Start of Block

(** * Shallow embedding of the salt-shaker dependency resolver

    Sources: [shaker/libs/metadata.py], [shaker/libs/github.py],
    [shaker/shaker_metadata.py] and [shaker/shaker_remote.py].

    Python strings are lists of ASCII characters ([str]).  Python
    exceptions are the constructors of [exn]; a computation that may raise
    returns a [res].  The regular expressions of the source ([re] module)
    and the format strings of the [parse] library are run by a small
    backtracking matcher ([Regex.mseq]) whose alternatives are tried in the
    priority order of Python's engine: greedy repetitions longest first,
    lazy ones shortest first. *)

From Stdlib Require Import List Bool Arith Lia.
From Stdlib Require Import Strings.String Strings.Ascii.
Import ListNotations.
Open Scope list_scope.
Set Warnings "-register-all".

(* ------------------------------------------------------------------ *)
(** ** Python values: strings, exceptions, results *)

Definition str := list ascii.

(** String literal as a Python [str]. *)
Definition lit (s : string) : str := list_ascii_of_string s.

Inductive exn : Type :=
| ConstraintResolutionException
| ConstraintFormatException
| ShakerConfigException
| ShakerRequirementsParsingException
| GithubRepositoryConnectionException
| TypeError
| AttributeError
| KeyError (k : str)
| IndexError
| YAMLError
| OutOfFuel.

Inductive res (A : Type) : Type :=
| Ok (a : A)
| Exc (e : exn).
Arguments Ok {A} a.
Arguments Exc {A} e.

Notation "x <- m ;; k" :=
  (match m with Ok x => k | Exc e => Exc e end)
  (at level 61, m at next level, right associativity).

Definition str_eqb (a b : str) : bool :=
  if list_eq_dec ascii_dec a b then true else false.

(** Byte-wise lexicographic order of Python 2 [str]. *)
Fixpoint str_compare (a b : str) : comparison :=
  match a, b with
  | [], [] => Eq
  | [], _ :: _ => Lt
  | _ :: _, [] => Gt
  | x :: a', y :: b' =>
      match Nat.compare (nat_of_ascii x) (nat_of_ascii y) with
      | Eq => str_compare a' b'
      | c => c
      end
  end.

Definition str_geb (a b : str) : bool :=
  match str_compare a b with Lt => false | _ => true end.
Definition str_leb (a b : str) : bool :=
  match str_compare a b with Gt => false | _ => true end.

(** Python [max(a, b)] and [min(a, b)] on strings. *)
Definition py_max (a b : str) : str :=
  match str_compare b a with Gt => b | _ => a end.
Definition py_min (a b : str) : str :=
  match str_compare b a with Lt => b | _ => a end.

End of Block

» WORK REQUEST: Starting at the line above that contains "Definition str := list ascii.", write out each line exactly until the line that contains "Definition str_eqb (a" has been written, and stop there.

» RESPONSE AREA:
Definition str := list ascii.

(** String literal as a Python [str]. *)
Definition lit (s : string) : str := list_ascii_of_string s.

Inductive exn : Type :=
| ConstraintResolutionException
| ConstraintFormatException
| ShakerConfigException
| ShakerRequirementsParsingException
| GithubRepositoryConnectionException
| TypeError
| AttributeError
| KeyError (k : str)
| IndexError
| YAMLError
| OutOfFuel.

Inductive res (A : Type) : Type :=
| Ok (a : A)
| Exc (e : exn).
Arguments Ok {A} a.
Arguments Exc {A} e.

Notation "x <- m ;; k" :=
  (match m with Ok x => k | Exc e => Exc e end)
  (at level 61, m at next level, right associativity).

Definition str_eqb (a b : str) : bool :=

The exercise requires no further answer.